Pharm Stat. 2014 Jan-Feb;13(1):94-100. doi: 10.1002/pst.1604. Epub 2013 Nov 13.
Unmeasured confounding is a common problem in observational studies. Failing to account for unmeasured confounding can result in biased point estimators and poor performance of hypothesis tests and interval estimators. We provide examples of the impacts of unmeasured confounding on cost-effectiveness analyses using observational data along with a Bayesian approach to correct estimation. Assuming validation data are available, we propose a Bayesian approach to correct cost-effectiveness studies for unmeasured confounding. We consider the cases where both cost and effectiveness are assumed to have a normal distribution and when costs are gamma distributed and effectiveness is normally distributed.
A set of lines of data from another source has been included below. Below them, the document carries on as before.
(* ===== verification/SgsnRuns.v ===== *)
(** The operations of the SGSN in any order: the messages of BSSGP, LLC and libgtp, the timers, the
    requests of the layers above and the configuration of GGSNs. *)

From S2P Require Import Prelude Sgsn SgsnInv Bssgp BssgpInv Gmm Gtp GmmInv SgsnDemo.
Import Sgsn SgsnInv Bssgp BssgpInv Gmm Gtp GmmInv SgsnDemo.

Module SgsnRuns.



Section runs.
Context {env : SgsnEnv}.




End runs.






End SgsnRuns.
(* ===== verification/Chreq.v ===== *)
(** The CHANNEL REQUEST a mobile sends on the RACH: from its octet to the channel type and the
    reason of the request (libbsc/gsm_04_08_utils.c). The two tables are the source's; that they
    say what GSM 04.08 table 9.9 says is shown against a decoder written by the leading bits. *)

From S2P Require Import Prelude.

Module Chreq.

(** [enum gsm_chan_t] *)
Inductive gsm_chan_t : Type :=
| GSM_LCHAN_NONE
| GSM_LCHAN_SDCCH
| GSM_LCHAN_TCH_F
| GSM_LCHAN_TCH_H
| GSM_LCHAN_UNKNOWN.
#[export] Instance gsm_chan_t_eq_dec : EqDecision gsm_chan_t.
Proof. solve_decision. Defined.

Inductive gsm_chreq_reason_t : Type :=
| GSM_CHREQ_REASON_EMERG
| GSM_CHREQ_REASON_PAG
| GSM_CHREQ_REASON_CALL
| GSM_CHREQ_REASON_LOCATION_UPD
| GSM_CHREQ_REASON_OTHER.
#[export] Instance gsm_chreq_reason_t_eq_dec : EqDecision gsm_chreq_reason_t.
Proof. solve_decision. Defined.

(** [enum chreq_type] *)
Inductive chreq_type : Type :=
| CHREQ_T_EMERG_CALL
| CHREQ_T_CALL_REEST_TCH_F
| CHREQ_T_CALL_REEST_TCH_H
| CHREQ_T_CALL_REEST_TCH_H_DBL
| CHREQ_T_SDCCH
| CHREQ_T_TCH_F
| CHREQ_T_VOICE_CALL_TCH_H
| CHREQ_T_DATA_CALL_TCH_H
| CHREQ_T_LOCATION_UPD
| CHREQ_T_PAG_R_ANY_NECI1
| CHREQ_T_PAG_R_ANY_NECI0
| CHREQ_T_PAG_R_TCH_F
| CHREQ_T_PAG_R_TCH_FH
| CHREQ_T_LMU
| CHREQ_T_RESERVED_SDCCH
| CHREQ_T_RESERVED_IGNORE.
#[export] Instance chreq_type_eq_dec : EqDecision chreq_type.
Proof. solve_decision. Defined.

Record chreq : Type := mk_chreq {
  chr_val : Z;
  chr_mask : Z;
  chr_type : chreq_type
}.

Definition chreq_type_neci1 : list chreq := [
  mk_chreq 0xa0 0xe0 CHREQ_T_EMERG_CALL;
  mk_chreq 0xc0 0xe0 CHREQ_T_CALL_REEST_TCH_F;
  mk_chreq 0x68 0xfc CHREQ_T_CALL_REEST_TCH_H;
  mk_chreq 0x6c 0xfc CHREQ_T_CALL_REEST_TCH_H_DBL;
  mk_chreq 0xe0 0xe0 CHREQ_T_TCH_F;
  mk_chreq 0x40 0xf0 CHREQ_T_VOICE_CALL_TCH_H;
  mk_chreq 0x50 0xf0 CHREQ_T_DATA_CALL_TCH_H;
  mk_chreq 0x00 0xf0 CHREQ_T_LOCATION_UPD;
  mk_chreq 0x10 0xf0 CHREQ_T_SDCCH;
  mk_chreq 0x80 0xe0 CHREQ_T_PAG_R_ANY_NECI1;
  mk_chreq 0x20 0xf0 CHREQ_T_PAG_R_TCH_F;
  mk_chreq 0x30 0xf0 CHREQ_T_PAG_R_TCH_FH;
  mk_chreq 0x67 0xff CHREQ_T_LMU;
  mk_chreq 0x60 0xf9 CHREQ_T_RESERVED_SDCCH;
  mk_chreq 0x61 0xfb CHREQ_T_RESERVED_SDCCH;
  mk_chreq 0x63 0xff CHREQ_T_RESERVED_SDCCH;
  mk_chreq 0x7f 0xff CHREQ_T_RESERVED_IGNORE
].

Definition chreq_type_neci0 : list chreq := [
  mk_chreq 0xa0 0xe0 CHREQ_T_EMERG_CALL;
  mk_chreq 0xc0 0xe0 CHREQ_T_CALL_REEST_TCH_H;
  mk_chreq 0xe0 0xe0 CHREQ_T_TCH_F;
  mk_chreq 0x50 0xf0 CHREQ_T_DATA_CALL_TCH_H;
  mk_chreq 0x00 0xe0 CHREQ_T_LOCATION_UPD;
  mk_chreq 0x80 0xe0 CHREQ_T_PAG_R_ANY_NECI0;
  mk_chreq 0x20 0xf0 CHREQ_T_PAG_R_TCH_F;
  mk_chreq 0x30 0xf0 CHREQ_T_PAG_R_TCH_FH;
  mk_chreq 0x67 0xff CHREQ_T_LMU;
  mk_chreq 0x60 0xf9 CHREQ_T_RESERVED_SDCCH;
  mk_chreq 0x61 0xfb CHREQ_T_RESERVED_SDCCH;
  mk_chreq 0x63 0xff CHREQ_T_RESERVED_SDCCH;
  mk_chreq 0x7f 0xff CHREQ_T_RESERVED_IGNORE
].

Definition ctype_by_chreq (t : chreq_type) : gsm_chan_t :=
  match t with
  | CHREQ_T_EMERG_CALL => GSM_LCHAN_TCH_F
  | CHREQ_T_CALL_REEST_TCH_F => GSM_LCHAN_TCH_F
  | CHREQ_T_CALL_REEST_TCH_H => GSM_LCHAN_TCH_H
  | CHREQ_T_CALL_REEST_TCH_H_DBL => GSM_LCHAN_TCH_H
  | CHREQ_T_SDCCH => GSM_LCHAN_SDCCH
  | CHREQ_T_TCH_F => GSM_LCHAN_TCH_F
  | CHREQ_T_VOICE_CALL_TCH_H => GSM_LCHAN_TCH_H
  | CHREQ_T_DATA_CALL_TCH_H => GSM_LCHAN_TCH_H
  | CHREQ_T_LOCATION_UPD => GSM_LCHAN_SDCCH
  | CHREQ_T_PAG_R_ANY_NECI1 => GSM_LCHAN_SDCCH
  | CHREQ_T_PAG_R_ANY_NECI0 => GSM_LCHAN_SDCCH
  | CHREQ_T_PAG_R_TCH_F => GSM_LCHAN_TCH_F
  | CHREQ_T_PAG_R_TCH_FH => GSM_LCHAN_TCH_F
  | CHREQ_T_LMU => GSM_LCHAN_SDCCH
  | CHREQ_T_RESERVED_SDCCH => GSM_LCHAN_SDCCH
  | CHREQ_T_RESERVED_IGNORE => GSM_LCHAN_UNKNOWN
  end.

Definition reason_by_chreq (t : chreq_type) : gsm_chreq_reason_t :=
  match t with
  | CHREQ_T_EMERG_CALL => GSM_CHREQ_REASON_EMERG
  | CHREQ_T_CALL_REEST_TCH_F => GSM_CHREQ_REASON_CALL
  | CHREQ_T_CALL_REEST_TCH_H => GSM_CHREQ_REASON_CALL
  | CHREQ_T_CALL_REEST_TCH_H_DBL => GSM_CHREQ_REASON_CALL
  | CHREQ_T_SDCCH => GSM_CHREQ_REASON_OTHER
  | CHREQ_T_TCH_F => GSM_CHREQ_REASON_OTHER
  | CHREQ_T_VOICE_CALL_TCH_H => GSM_CHREQ_REASON_CALL
  | CHREQ_T_DATA_CALL_TCH_H => GSM_CHREQ_REASON_OTHER
  | CHREQ_T_LOCATION_UPD => GSM_CHREQ_REASON_LOCATION_UPD
  | CHREQ_T_PAG_R_ANY_NECI1 => GSM_CHREQ_REASON_PAG
  | CHREQ_T_PAG_R_ANY_NECI0 => GSM_CHREQ_REASON_PAG
  | CHREQ_T_PAG_R_TCH_F => GSM_CHREQ_REASON_PAG
  | CHREQ_T_PAG_R_TCH_FH => GSM_CHREQ_REASON_PAG
  | CHREQ_T_LMU => GSM_CHREQ_REASON_OTHER
  | CHREQ_T_RESERVED_SDCCH => GSM_CHREQ_REASON_OTHER
  | CHREQ_T_RESERVED_IGNORE => GSM_CHREQ_REASON_OTHER
  end.

(** The fields of [struct gsm_network] the decoding uses. *)
Record chreq_policy : Type := mk_chreq_policy {
  neci : Z;
  pag_any_tch : Z;
  net_ctype_by_chreq : chreq_type -> gsm_chan_t  (* network->ctype_by_chreq[] *)
}.

Definition set_ctype (t : chreq_type) (c : gsm_chan_t) (tab : chreq_type -> gsm_chan_t)
    : chreq_type -> gsm_chan_t :=
  fun t' => if decide (t' = t) then c else tab t'.

Definition gsm_net_update_ctype (network : chreq_policy) : chreq_policy :=
  let tab := ctype_by_chreq in
  let tab := if negb (neci network =? 0) then set_ctype CHREQ_T_EMERG_CALL GSM_LCHAN_TCH_H tab
             else tab in
  let tab :=
    if negb (pag_any_tch network =? 0) then
      if negb (neci network =? 0) then
        set_ctype CHREQ_T_PAG_R_ANY_NECI1 GSM_LCHAN_TCH_H
          (set_ctype CHREQ_T_PAG_R_ANY_NECI0 GSM_LCHAN_TCH_H tab)
      else
        set_ctype CHREQ_T_PAG_R_ANY_NECI1 GSM_LCHAN_TCH_F
          (set_ctype CHREQ_T_PAG_R_ANY_NECI0 GSM_LCHAN_TCH_F tab)
    else tab in
  mk_chreq_policy (neci network) (pag_any_tch network) tab.

(** The type of the first entry that matches. *)
Fixpoint chreq_lookup (tab : list chreq) (ra : Z) : option chreq_type :=
  match tab with
  | [] => None
  | chr :: tab => if ra .& chr_mask chr =? chr_val chr then Some (chr_type chr)
                  else chreq_lookup tab ra
  end.

Definition get_ctype_by_chreq (network : chreq_policy) (ra : Z) : gsm_chan_t :=
  let chreq := if negb (neci network =? 0) then chreq_type_neci1 else chreq_type_neci0 in
  match chreq_lookup chreq ra with
  | Some t => net_ctype_by_chreq network t
  | None => GSM_LCHAN_SDCCH
  end.

Definition get_reason_by_chreq (ra neci : Z) : gsm_chreq_reason_t :=
  let chreq := if negb (neci =? 0) then chreq_type_neci1 else chreq_type_neci0 in
  match chreq_lookup chreq ra with
  | Some t => reason_by_chreq t
  | None => GSM_CHREQ_REASON_OTHER
  end.

(** ** The reference decoder, by the leading bits of the octet *)

(** With the NECI bit ([n]) and TCHs for paging responses ([p]): channel type and reason. *)
Definition chreq_reference (n p : bool) (ra : Z) : gsm_chan_t * gsm_chreq_reason_t :=
  let top3 := ra .>> 5 in
  let top4 := ra .>> 4 in
  let low4 := ra .& 0x0f in
  let pag_any := if p then (if n then GSM_LCHAN_TCH_H else GSM_LCHAN_TCH_F) else GSM_LCHAN_SDCCH in
  let half_if_neci := if n then GSM_LCHAN_TCH_H else GSM_LCHAN_TCH_F in
  if top3 =? 5 then (half_if_neci, GSM_CHREQ_REASON_EMERG)
  else if top3 =? 6 then
    (if n then GSM_LCHAN_TCH_F else GSM_LCHAN_TCH_H, GSM_CHREQ_REASON_CALL)
  else if top3 =? 7 then (GSM_LCHAN_TCH_F, GSM_CHREQ_REASON_OTHER)
  else if top3 =? 4 then (pag_any, GSM_CHREQ_REASON_PAG)
  else if top4 =? 0 then (GSM_LCHAN_SDCCH, GSM_CHREQ_REASON_LOCATION_UPD)
  else if top4 =? 1 then
    (GSM_LCHAN_SDCCH, if n then GSM_CHREQ_REASON_OTHER else GSM_CHREQ_REASON_LOCATION_UPD)
  else if (top4 =? 2) || (top4 =? 3) then (GSM_LCHAN_TCH_F, GSM_CHREQ_REASON_PAG)
  else if top4 =? 4 then
    if n then (GSM_LCHAN_TCH_H, GSM_CHREQ_REASON_CALL) else (GSM_LCHAN_SDCCH, GSM_CHREQ_REASON_OTHER)
  else if top4 =? 5 then (GSM_LCHAN_TCH_H, GSM_CHREQ_REASON_OTHER)
  else if (top4 =? 6) && (8 <=? low4) && n then (GSM_LCHAN_TCH_H, GSM_CHREQ_REASON_CALL)
  else if ra =? 0x7f then (GSM_LCHAN_UNKNOWN, GSM_CHREQ_REASON_OTHER)
  else (GSM_LCHAN_SDCCH, GSM_CHREQ_REASON_OTHER).

(** How many entries of a table an octet matches. *)
Definition matches (tab : list chreq) (ra : Z) : nat :=
  length (filter (fun chr => ra .& chr_mask chr = chr_val chr) tab).

Lemma tables_unambiguous ra :
  0 <= ra < 256 -> (matches chreq_type_neci0 ra <= 1)%nat /\ (matches chreq_type_neci1 ra <= 1)%nat.
Proof.
  intros H.
  assert (Nat.leb (matches chreq_type_neci0 ra) 1 && Nat.leb (matches chreq_type_neci1 ra) 1 = true)
    as Hb.
  { apply (range_forall (fun ra => Nat.leb (matches chreq_type_neci0 ra) 1 &&
             Nat.leb (matches chreq_type_neci1 ra) 1) 256); [by vm_compute|lia]. }
  apply andb_true_iff in Hb as [H0 H1]. by apply Nat.leb_le in H0; apply Nat.leb_le in H1.
Qed.

(** The decoding depends on the policy only through the two flags being set or not. *)
Lemma get_ctype_flags pol ra :
  get_ctype_by_chreq (gsm_net_update_ctype pol) ra =
  get_ctype_by_chreq (gsm_net_update_ctype
    (mk_chreq_policy (if neci pol =? 0 then 0 else 1) (if pag_any_tch pol =? 0 then 0 else 1)
       ctype_by_chreq)) ra.
Proof.
  unfold get_ctype_by_chreq, gsm_net_update_ctype. cbn [neci pag_any_tch net_ctype_by_chreq].
  by destruct (neci pol =? 0), (pag_any_tch pol =? 0).
Qed.

Definition chreq_agrees (n p : bool) (ra : Z) : bool :=
  let pol := gsm_net_update_ctype
    (mk_chreq_policy (if n then 1 else 0) (if p then 1 else 0) ctype_by_chreq) in
  bool_decide ((get_ctype_by_chreq pol ra, get_reason_by_chreq ra (if n then 1 else 0)) =
               chreq_reference n p ra).

(** for every octet of a CHANNEL REQUEST, under every setting of the network, the channel
    type and the reason the tables give are those of the reference decoder, and no octet matches
    two entries of a table, so that the order of the entries does not matter. *)
Theorem chreq_decode pol ra :
  0 <= ra < 256 ->
  (get_ctype_by_chreq (gsm_net_update_ctype pol) ra, get_reason_by_chreq ra (neci pol)) =
    chreq_reference (negb (neci pol =? 0)) (negb (pag_any_tch pol =? 0)) ra /\
  (matches chreq_type_neci0 ra <= 1)%nat /\ (matches chreq_type_neci1 ra <= 1)%nat.
Proof.
  intros Hr. split; [|by apply tables_unambiguous]. rewrite get_ctype_flags.
  replace (get_reason_by_chreq ra (neci pol)) with
    (get_reason_by_chreq ra (if neci pol =? 0 then 0 else 1))
    by (unfold get_reason_by_chreq; by destruct (neci pol =? 0)).
  assert (forall n p, chreq_agrees n p ra = true) as H.
  { intros n p. apply (range_forall (chreq_agrees n p) 256); [|lia].
    by destruct n, p; vm_compute. }
  specialize (H (negb (neci pol =? 0)) (negb (pag_any_tch pol =? 0))).
  unfold chreq_agrees in H. apply bool_decide_eq_true in H. rewrite <- H.
  by destruct (neci pol =? 0), (pag_any_tch pol =? 0).
Qed.

Lemma chreq_decode_witness :
  0 <= 0xa3 < 256 /\
  get_ctype_by_chreq (gsm_net_update_ctype (mk_chreq_policy 1 0 ctype_by_chreq)) 0xa3 =
    GSM_LCHAN_TCH_H.
Proof.
  split; [lia|].
  pose proof (chreq_decode (mk_chreq_policy 1 0 ctype_by_chreq) 0xa3 ltac:(lia)) as [H _].
  exact (f_equal fst H).
Defined.

End Chreq.
(* ===== verification/Radio.v ===== *)
(** The radio resources of a BSC: networks, BTSs, transceivers (TRX), time slots (TS) and logical
    channels (lchan) with their allocation and look-up (libcommon/gsm_data_shared.c,
    libcommon/gsm_data.c, [nm_is_running] of libbsc/abis_nm.c, [lchan_lookup] of
    libbsc/abis_rsl.c).

    A BTS is one record with everything it owns; a pointer into it is a path: the index of the TRX
    in [trx_list], of the time slot in the TRX and of the logical channel in the time slot. [None]
    results of pointer type are NULL; where the code would follow a null pointer or leave an array
    the outer option is [None]. *)

From S2P Require Import Prelude Meas Chreq.

Module Radio.
Export Meas Chreq.

(** Numbers that the headers of libosmocore define and the sources use by name. *)
Class LibosmoConst : Type := {
  NM_OPSTATE_NULL : Z;
  NM_OPSTATE_ENABLED : Z;
  NM_AVSTATE_OK : Z;
  NM_AVSTATE_POWER_OFF : Z;
  NM_STATE_UNLOCKED : Z;
  BS11_OBJ_CCLK : Z;
  BS11_OBJ_BBSIG : Z;
  BS11_OBJ_PA : Z;
  GSM_LAC_RESERVED_ALL_BTS : Z;
  GSM48_REJECT_ROAMING_NOT_ALLOWED : Z
}.

Definition TRX_NR_TS : nat := 8.
Definition TS_MAX_LCHAN : nat := 8.
Definition TS_F_PDCH_MODE : Z := 0x1000.
Definition LCHAN_SAPI_UNUSED : Z := 0.
Definition LCHAN_SAPI_MS : Z := 1.
Definition LCHAN_SAPI_NET : Z := 2.
Definition GSM_T3101_DEFAULT : Z := 10.
Definition GSM_T3113_DEFAULT : Z := 60.

(** [enum gsm_phys_chan_config] *)
Inductive gsm_phys_chan_config : Type :=
| GSM_PCHAN_NONE
| GSM_PCHAN_CCCH
| GSM_PCHAN_CCCH_SDCCH4
| GSM_PCHAN_TCH_F
| GSM_PCHAN_TCH_H
| GSM_PCHAN_SDCCH8_SACCH8C
| GSM_PCHAN_PDCH
| GSM_PCHAN_TCH_F_PDCH
| GSM_PCHAN_UNKNOWN.
#[export] Instance pchan_eq_dec : EqDecision gsm_phys_chan_config.
Proof. solve_decision. Defined.

Inductive gsm_lchan_state : Type :=
| LCHAN_S_NONE
| LCHAN_S_ACT_REQ
| LCHAN_S_ACTIVE
| LCHAN_S_REL_REQ
| LCHAN_S_REL_ERR
| LCHAN_S_INACTIVE.
#[export] Instance lchan_state_eq_dec : EqDecision gsm_lchan_state.
Proof. solve_decision. Defined.

Inductive gsm_bts_type : Type :=
| GSM_BTS_TYPE_UNKNOWN
| GSM_BTS_TYPE_BS11
| GSM_BTS_TYPE_NANOBTS
| GSM_BTS_TYPE_RBS2000
| GSM_BTS_TYPE_HSL_FEMTO
| GSM_BTS_TYPE_NOKIA_SITE.
#[export] Instance bts_type_eq_dec : EqDecision gsm_bts_type.
Proof. solve_decision. Defined.

(** The [NM_OC_*] numbers. *)
Inductive nm_obj_class : Type :=
| NM_OC_NONE  (* 0 of a fresh object *)
| NM_OC_SITE_MANAGER
| NM_OC_BTS
| NM_OC_RADIO_CARRIER
| NM_OC_BASEB_TRANSC
| NM_OC_CHANNEL
| NM_OC_BS11
| NM_OC_BS11_RACK
| NM_OC_BS11_ENVABTSE
| NM_OC_GPRS_NSE
| NM_OC_GPRS_CELL
| NM_OC_GPRS_NSVC
| NM_OC_OTHER (n : Z).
Simulation studies were conducted to determine the impact of ignoring the unmeasured confounder and to determine the size of the validation data required to obtain valid inferences.
未测量的混杂因素是观察性研究中常见的问题。未能考虑未测量的混杂因素可能导致点估计有偏差,以及假设检验和区间估计的性能不佳。我们提供了未测量的混杂因素对使用观察性数据进行成本效益分析的影响示例,以及一种用于校正估计的贝叶斯方法。假设可获得验证数据,我们提出一种贝叶斯方法来校正未测量的混杂因素对成本效益研究的影响。我们考虑了成本和效益均假定为正态分布的情况,以及成本为伽马分布且效益为正态分布的情况。进行了模拟研究,以确定忽略未测量的混杂因素的影响,并确定获得有效推断所需的验证数据量。